### [About this task]
Using the material below, copy every line where "with" appears.
─── Data for analysis
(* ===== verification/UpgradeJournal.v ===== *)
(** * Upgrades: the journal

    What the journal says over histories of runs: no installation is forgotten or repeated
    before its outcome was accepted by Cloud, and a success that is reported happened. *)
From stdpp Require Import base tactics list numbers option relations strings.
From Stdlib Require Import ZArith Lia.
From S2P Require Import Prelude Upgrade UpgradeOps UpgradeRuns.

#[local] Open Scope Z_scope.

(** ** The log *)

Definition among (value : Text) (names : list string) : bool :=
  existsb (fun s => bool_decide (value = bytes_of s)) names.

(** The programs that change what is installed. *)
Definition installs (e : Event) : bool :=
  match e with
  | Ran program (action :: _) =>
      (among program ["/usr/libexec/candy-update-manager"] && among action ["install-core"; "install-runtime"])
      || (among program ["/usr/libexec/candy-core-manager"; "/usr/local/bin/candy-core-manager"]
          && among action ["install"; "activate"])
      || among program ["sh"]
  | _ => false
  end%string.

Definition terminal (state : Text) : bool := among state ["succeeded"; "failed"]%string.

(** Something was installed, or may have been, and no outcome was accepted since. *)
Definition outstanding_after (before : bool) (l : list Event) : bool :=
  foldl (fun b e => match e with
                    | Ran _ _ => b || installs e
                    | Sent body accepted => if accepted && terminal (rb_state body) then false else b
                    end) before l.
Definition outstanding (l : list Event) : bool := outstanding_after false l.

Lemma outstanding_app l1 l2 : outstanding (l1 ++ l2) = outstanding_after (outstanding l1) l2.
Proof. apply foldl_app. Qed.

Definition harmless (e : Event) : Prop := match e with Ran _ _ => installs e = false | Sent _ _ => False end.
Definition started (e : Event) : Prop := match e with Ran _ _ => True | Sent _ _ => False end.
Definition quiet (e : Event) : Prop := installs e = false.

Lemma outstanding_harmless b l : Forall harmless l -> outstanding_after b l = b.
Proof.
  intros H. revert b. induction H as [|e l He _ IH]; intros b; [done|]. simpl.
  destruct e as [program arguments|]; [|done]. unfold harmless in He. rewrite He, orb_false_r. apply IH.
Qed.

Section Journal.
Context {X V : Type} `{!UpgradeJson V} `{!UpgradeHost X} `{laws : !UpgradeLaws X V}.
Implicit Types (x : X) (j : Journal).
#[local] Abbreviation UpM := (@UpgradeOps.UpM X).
──────
### [Solution]
  match e with
  foldl (fun b e => match e with
Definition harmless (e : Event) : Prop := match e with Ran _ _ => installs e = false | Sent _ _ => False end.
Definition started (e : Event) : Prop := match e with Ran _ _ => True | Sent _ _ => False end.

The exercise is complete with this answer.